EXERCISE MATERIALS>
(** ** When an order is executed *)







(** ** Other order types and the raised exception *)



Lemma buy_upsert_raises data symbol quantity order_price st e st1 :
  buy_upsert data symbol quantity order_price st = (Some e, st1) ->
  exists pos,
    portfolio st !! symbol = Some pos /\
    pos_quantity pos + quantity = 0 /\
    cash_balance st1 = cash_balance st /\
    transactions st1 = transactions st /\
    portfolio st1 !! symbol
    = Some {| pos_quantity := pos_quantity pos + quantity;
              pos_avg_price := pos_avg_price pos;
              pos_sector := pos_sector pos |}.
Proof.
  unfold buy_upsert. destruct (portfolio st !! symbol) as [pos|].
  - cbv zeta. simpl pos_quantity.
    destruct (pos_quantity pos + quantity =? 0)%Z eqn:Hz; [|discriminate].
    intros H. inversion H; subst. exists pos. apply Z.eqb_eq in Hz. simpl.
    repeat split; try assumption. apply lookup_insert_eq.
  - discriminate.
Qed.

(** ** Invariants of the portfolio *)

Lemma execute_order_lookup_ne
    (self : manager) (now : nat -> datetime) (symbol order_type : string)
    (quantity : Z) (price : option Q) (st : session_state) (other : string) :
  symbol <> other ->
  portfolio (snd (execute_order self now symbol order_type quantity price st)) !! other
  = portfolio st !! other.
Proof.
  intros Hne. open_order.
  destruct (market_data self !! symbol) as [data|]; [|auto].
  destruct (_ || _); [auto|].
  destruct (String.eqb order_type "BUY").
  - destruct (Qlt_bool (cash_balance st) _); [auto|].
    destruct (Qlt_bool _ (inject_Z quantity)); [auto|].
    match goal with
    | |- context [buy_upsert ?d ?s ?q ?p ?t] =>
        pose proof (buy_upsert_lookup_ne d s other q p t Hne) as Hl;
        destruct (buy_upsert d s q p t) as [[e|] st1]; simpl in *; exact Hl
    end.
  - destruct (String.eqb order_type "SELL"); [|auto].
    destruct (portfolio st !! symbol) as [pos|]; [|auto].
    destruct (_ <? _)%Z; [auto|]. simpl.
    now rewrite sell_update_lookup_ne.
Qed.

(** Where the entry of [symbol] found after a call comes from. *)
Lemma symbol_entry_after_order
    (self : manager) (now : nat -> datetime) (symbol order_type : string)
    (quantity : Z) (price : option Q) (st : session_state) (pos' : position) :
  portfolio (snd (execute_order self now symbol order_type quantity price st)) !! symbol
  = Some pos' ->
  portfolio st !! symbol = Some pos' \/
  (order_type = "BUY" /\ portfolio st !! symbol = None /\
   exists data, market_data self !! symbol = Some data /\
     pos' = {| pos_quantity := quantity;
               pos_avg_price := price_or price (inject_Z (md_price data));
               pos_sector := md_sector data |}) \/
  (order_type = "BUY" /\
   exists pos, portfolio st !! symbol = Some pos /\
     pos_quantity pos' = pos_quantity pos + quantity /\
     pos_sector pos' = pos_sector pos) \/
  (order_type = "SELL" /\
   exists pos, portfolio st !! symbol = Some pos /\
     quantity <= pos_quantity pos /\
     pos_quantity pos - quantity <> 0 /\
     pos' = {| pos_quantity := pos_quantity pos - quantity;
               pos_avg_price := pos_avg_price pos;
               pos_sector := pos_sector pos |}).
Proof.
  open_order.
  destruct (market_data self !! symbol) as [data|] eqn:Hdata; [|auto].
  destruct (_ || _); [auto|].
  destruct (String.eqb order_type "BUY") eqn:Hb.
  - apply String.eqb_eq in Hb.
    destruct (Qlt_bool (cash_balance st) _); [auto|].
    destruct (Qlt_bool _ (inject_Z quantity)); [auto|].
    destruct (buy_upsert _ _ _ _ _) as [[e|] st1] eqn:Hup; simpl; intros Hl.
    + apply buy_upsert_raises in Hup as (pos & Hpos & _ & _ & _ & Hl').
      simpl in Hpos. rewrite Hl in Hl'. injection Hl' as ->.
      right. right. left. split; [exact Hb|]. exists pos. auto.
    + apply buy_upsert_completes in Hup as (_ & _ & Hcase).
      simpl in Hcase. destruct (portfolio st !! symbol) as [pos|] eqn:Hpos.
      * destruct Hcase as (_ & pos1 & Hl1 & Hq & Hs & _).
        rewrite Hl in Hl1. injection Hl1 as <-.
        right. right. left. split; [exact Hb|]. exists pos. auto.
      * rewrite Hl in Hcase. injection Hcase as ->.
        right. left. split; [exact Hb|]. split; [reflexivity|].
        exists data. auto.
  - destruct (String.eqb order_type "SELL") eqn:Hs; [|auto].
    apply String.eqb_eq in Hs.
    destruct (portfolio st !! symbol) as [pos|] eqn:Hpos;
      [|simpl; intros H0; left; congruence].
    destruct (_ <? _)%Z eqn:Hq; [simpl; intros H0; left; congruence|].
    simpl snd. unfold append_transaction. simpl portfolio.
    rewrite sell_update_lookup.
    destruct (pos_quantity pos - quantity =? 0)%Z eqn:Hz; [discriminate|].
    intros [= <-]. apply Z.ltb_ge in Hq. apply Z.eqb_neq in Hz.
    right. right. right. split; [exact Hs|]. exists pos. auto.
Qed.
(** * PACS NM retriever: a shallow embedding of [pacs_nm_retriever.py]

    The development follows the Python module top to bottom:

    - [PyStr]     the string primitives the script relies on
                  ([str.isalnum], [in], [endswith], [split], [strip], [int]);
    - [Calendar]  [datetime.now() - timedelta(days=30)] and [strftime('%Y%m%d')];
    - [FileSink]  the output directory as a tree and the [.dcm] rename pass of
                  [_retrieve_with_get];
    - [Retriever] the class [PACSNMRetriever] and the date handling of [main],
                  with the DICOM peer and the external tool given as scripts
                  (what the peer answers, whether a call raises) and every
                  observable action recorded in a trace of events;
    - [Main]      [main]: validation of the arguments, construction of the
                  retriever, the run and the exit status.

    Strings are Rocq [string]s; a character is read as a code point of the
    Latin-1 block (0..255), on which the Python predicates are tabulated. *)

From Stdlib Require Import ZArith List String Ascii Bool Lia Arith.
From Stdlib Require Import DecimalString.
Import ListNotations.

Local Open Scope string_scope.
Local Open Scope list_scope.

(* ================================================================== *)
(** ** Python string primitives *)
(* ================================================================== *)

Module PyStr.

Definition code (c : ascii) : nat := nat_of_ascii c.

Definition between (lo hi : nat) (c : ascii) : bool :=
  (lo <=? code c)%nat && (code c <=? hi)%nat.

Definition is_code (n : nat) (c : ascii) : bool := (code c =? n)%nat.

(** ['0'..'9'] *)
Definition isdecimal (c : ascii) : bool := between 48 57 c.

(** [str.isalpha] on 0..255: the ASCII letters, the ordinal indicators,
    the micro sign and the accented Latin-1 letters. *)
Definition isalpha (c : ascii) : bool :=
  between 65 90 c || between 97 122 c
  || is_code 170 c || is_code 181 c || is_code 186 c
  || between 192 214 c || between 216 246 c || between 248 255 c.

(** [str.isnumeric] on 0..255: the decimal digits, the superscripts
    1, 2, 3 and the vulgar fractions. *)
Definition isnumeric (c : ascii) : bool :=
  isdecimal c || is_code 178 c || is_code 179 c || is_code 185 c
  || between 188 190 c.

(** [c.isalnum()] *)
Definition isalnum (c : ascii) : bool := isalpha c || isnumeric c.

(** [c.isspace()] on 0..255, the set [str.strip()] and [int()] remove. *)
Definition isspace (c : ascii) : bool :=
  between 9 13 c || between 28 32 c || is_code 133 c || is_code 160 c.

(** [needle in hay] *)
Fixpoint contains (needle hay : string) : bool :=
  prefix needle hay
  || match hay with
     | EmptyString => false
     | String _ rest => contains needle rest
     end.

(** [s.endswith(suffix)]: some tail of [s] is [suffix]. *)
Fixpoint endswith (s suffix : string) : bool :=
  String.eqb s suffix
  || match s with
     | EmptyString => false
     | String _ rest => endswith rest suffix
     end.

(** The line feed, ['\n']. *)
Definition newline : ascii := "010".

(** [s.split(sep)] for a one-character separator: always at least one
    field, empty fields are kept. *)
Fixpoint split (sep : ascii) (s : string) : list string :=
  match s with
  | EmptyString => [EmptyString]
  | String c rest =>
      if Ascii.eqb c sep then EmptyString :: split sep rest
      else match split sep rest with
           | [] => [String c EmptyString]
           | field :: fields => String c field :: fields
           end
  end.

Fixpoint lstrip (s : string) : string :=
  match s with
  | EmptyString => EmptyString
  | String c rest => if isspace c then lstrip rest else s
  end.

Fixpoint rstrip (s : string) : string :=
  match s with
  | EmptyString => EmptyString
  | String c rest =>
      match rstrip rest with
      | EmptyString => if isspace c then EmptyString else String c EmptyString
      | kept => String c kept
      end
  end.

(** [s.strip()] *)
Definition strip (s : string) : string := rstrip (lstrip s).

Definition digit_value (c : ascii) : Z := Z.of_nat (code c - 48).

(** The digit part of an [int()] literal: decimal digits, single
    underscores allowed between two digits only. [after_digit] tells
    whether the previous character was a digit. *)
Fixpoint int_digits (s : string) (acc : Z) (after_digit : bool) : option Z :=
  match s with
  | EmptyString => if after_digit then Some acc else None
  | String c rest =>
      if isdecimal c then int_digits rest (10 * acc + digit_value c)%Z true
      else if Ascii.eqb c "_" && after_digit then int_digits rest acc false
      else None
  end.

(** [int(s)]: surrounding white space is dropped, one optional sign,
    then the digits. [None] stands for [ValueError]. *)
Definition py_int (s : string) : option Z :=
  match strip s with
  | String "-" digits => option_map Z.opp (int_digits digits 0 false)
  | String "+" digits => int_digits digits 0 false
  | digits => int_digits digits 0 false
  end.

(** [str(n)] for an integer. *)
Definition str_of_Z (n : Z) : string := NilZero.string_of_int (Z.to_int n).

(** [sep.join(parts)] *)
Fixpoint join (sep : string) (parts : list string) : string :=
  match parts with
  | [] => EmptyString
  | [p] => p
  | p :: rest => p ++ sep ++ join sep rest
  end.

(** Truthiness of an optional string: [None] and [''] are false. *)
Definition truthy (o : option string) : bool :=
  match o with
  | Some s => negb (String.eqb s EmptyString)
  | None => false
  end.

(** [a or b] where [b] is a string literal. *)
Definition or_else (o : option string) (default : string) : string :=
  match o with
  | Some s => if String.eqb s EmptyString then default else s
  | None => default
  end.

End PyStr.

WHAT IS NEEDED> Reproduce exactly the lines above from the line with "between 9 13" to the line with "(** [s.endswith(suffix)]: some", including both, and add nothing.

ANSWER SECTION>
  between 9 13 c || between 28 32 c || is_code 133 c || is_code 160 c.

(** [needle in hay] *)
Fixpoint contains (needle hay : string) : bool :=
  prefix needle hay
  || match hay with
     | EmptyString => false
     | String _ rest => contains needle rest
     end.

(** [s.endswith(suffix)]: some tail of [s] is [suffix]. *)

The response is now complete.